Don’t Double Down on Psychedelics

Spacing out doses of psychedelics is, simply put, more economical. “It’s important to note that LSD and mushrooms have cross-tolerance,” Karas says. “Taking one the day after taking the other will result in a more subtle effect on the second day.”

Don’t Take MDMA Without Supplements (Unless You Don’t Have Supplements)

People accustomed to MDMA use often take doses of 5-HTP after rolling; the compound is a precursor to serotonin and is thought to help replenish stores of the happy-making neurotransmitter after they’re depleted during a trip. But taking it while on MDMA, Gomez says, “might cause some fairly serious complications.”

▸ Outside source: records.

(* ===== verification/VcpuTheorems.v ===== *)
(** * Virtual CPUs: theorems

    The guest stack as the host sees it, its growth, and the initial machine
    state. *)

From S2P Require Import Prelude Memory PageMath HostOS Tlb Pager PagerTree PagerWalk PagerSpec PagerTlb PagerTheorems Region RegionManager RegionSpec RegionTheorems Registers Mappings Heap HeapSpec HeapTheorems Vcpu.
Local Open Scope Z_scope.

(** A KVM module whose CPUs keep the registers they are given and stop with a
    hypercall each time they run. *)
#[export] Instance bump_KvmOS : KvmOS bump_os := {|
  io_create_vcpu o _ _ := (5, o);
  io_mmap_run o _ := ((0x7000, mkRun 0 0), o);
  io_get_regs o _ r := ((0, 0, r), o);
  io_set_regs o _ _ := ((0, 0), o);
  io_get_sregs o _ r := ((0, 0, r), o);
  io_set_sregs o _ _ := ((0, 0), o);
  io_get_msr o _ _ := ((1, 0), o);
  io_set_msr o _ _ _ := (1, o);
  io_set_guest_debug o _ _ := (0, o);
  io_run o _ m := (((0, 0, mkRun KVM_EXIT_HYPERCALL 0), m), o);
|}.

Section CpuSpec.
Context {os T : Type} `{HostOSLaws os} `{KvmOS os} `{TranslationCacheLaws T}.
Implicit Types s : cpu os T.

Definition paging s : pst os T := rm_pager (c_rm s).

(** The state of a CPU whose memory is sound and whose lookaside buffer agrees
    with the page tables. *)
Record cpu_ok s (c0 : Chunk) (N : Z) : Prop := mkCpuOk {
  co_tables : tables_ok (paging s) c0 N;
  co_chunks : Forall chunk_ok (chunks (p_pager (paging s)));
  co_tlb : coherent c0 (paging s);
}.

Lemma get_reg_spec F s r (Q : Z -> cpu os T -> Prop) :
  Q (kvm_get_reg (_kvm_vcpu (c_vcpu s)) r) s -> wp F (get_reg r) Q s.
Proof. done. Qed.

(** The state with one register changed. *)
Definition with_reg s (r : Reg_t) (v : Z) : cpu os T :=
  mkCpu (mkVcpu (is_singlestepping (c_vcpu s)) (kvm_set_reg (_kvm_vcpu (c_vcpu s)) r v)
                (stack (c_vcpu s))) (c_rm s).

Lemma set_reg_spec F s r v (Q : unit -> cpu os T -> Prop) :
  Q tt (with_reg s r v) -> wp F (set_reg r v) Q s.
Proof. done. Qed.

Definition with_seg s (t : Seg_t) (g : Segment) : cpu os T :=
  mkCpu (mkVcpu (is_singlestepping (c_vcpu s)) (kvm_set_seg (_kvm_vcpu (c_vcpu s)) t g)
                (stack (c_vcpu s))) (c_rm s).

Lemma set_seg_spec F s t g (Q : unit -> cpu os T -> Prop) :
  Q tt (with_seg s t g) -> wp F (set_seg t g) Q s.
Proof. done. Qed.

Studies have shown that taking R-alpha-lipoic acid — a powerful antioxidant — has been shown to reduce MDMA neurotoxicity, he adds. And those who tend to clench their jaws while rolling might also want to bring along magnesium supplements to take before and after an MDMA experience, as many users have reported their mitigating effects.

Still, Gomez points out, he can only suggest these points as guidelines. Scientifically speaking, we simply don’t know that much about drugs. “If the federal government put 1% of the money we spend arresting drug users into studying how to mitigate the risks of drug use,” he says, “we would know all of these things definitively.”